→ **Required action**:
If a line in the data below contains the word "with", copy it out.

→ **Material to process**:
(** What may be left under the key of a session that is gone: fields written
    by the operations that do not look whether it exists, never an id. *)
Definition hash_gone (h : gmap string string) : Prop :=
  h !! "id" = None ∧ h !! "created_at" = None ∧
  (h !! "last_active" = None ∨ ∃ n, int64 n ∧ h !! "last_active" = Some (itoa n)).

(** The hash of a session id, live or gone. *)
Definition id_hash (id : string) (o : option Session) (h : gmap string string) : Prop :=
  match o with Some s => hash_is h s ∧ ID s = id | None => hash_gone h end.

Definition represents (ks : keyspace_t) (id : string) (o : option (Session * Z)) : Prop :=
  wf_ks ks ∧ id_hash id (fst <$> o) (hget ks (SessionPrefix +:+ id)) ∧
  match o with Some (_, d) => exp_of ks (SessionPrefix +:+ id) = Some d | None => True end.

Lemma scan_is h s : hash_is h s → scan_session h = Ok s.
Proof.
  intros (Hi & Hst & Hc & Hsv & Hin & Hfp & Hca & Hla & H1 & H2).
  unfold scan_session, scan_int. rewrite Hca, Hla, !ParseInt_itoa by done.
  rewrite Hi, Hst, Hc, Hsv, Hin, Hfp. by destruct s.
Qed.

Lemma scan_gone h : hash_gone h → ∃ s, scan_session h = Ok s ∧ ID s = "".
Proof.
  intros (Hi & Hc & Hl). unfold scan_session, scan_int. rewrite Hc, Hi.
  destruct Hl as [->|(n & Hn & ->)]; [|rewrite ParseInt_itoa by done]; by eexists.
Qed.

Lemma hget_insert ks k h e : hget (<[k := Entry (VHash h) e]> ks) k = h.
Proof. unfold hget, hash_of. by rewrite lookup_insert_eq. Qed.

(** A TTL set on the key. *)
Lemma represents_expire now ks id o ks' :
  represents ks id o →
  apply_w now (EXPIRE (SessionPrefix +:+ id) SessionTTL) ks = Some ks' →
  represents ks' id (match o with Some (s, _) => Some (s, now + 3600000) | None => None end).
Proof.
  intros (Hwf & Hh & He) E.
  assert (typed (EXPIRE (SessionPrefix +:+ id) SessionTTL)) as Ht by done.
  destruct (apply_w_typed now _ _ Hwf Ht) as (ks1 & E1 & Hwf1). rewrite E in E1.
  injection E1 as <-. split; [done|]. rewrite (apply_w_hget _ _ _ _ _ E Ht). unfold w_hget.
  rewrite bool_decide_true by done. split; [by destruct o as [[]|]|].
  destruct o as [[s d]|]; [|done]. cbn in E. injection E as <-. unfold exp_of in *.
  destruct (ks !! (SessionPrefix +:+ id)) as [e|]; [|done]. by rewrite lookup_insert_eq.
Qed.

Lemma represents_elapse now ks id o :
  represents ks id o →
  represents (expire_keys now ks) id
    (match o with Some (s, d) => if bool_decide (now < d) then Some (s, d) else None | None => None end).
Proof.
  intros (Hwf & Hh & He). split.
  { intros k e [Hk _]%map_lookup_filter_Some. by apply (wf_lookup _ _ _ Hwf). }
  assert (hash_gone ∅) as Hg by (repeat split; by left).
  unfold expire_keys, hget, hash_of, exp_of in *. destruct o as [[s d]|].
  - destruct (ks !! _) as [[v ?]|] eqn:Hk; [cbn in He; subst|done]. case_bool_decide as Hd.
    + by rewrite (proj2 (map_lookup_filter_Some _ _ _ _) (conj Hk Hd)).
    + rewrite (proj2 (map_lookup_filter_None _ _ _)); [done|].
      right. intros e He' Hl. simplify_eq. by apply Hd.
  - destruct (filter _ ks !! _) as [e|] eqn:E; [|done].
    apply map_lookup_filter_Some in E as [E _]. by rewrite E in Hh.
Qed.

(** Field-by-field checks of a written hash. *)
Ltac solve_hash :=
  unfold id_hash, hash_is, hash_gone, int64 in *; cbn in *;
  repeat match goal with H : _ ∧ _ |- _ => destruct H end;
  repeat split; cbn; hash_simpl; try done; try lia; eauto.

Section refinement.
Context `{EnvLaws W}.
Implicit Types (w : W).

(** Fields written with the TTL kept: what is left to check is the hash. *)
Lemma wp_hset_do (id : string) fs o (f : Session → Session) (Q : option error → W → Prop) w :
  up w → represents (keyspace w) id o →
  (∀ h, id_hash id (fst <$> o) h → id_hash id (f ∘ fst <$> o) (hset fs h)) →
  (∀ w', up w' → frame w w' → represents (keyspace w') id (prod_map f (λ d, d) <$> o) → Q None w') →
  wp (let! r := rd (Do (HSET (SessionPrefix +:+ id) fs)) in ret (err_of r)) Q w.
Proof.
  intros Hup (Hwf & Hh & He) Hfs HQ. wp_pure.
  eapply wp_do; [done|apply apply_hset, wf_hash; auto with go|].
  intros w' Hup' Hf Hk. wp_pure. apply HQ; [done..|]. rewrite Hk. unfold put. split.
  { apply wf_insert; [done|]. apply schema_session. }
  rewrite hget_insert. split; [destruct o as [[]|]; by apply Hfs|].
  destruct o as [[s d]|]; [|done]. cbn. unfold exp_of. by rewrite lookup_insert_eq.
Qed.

→ **Solution below**:
  match o with Some s => hash_is h s ∧ ID s = id | None => hash_gone h end.
  match o with Some (_, d) => exp_of ks (SessionPrefix +:+ id) = Some d | None => True end.
  represents ks' id (match o with Some (s, _) => Some (s, now + 3600000) | None => None end).
    (match o with Some (s, d) => if bool_decide (now < d) then Some (s, d) else None | None => None end).
  repeat match goal with H : _ ∧ _ |- _ => destruct H end;
(** Fields written with the TTL kept: what is left to check is the hash. *)
  eapply wp_do; [done|apply apply_hset, wf_hash; auto with go|].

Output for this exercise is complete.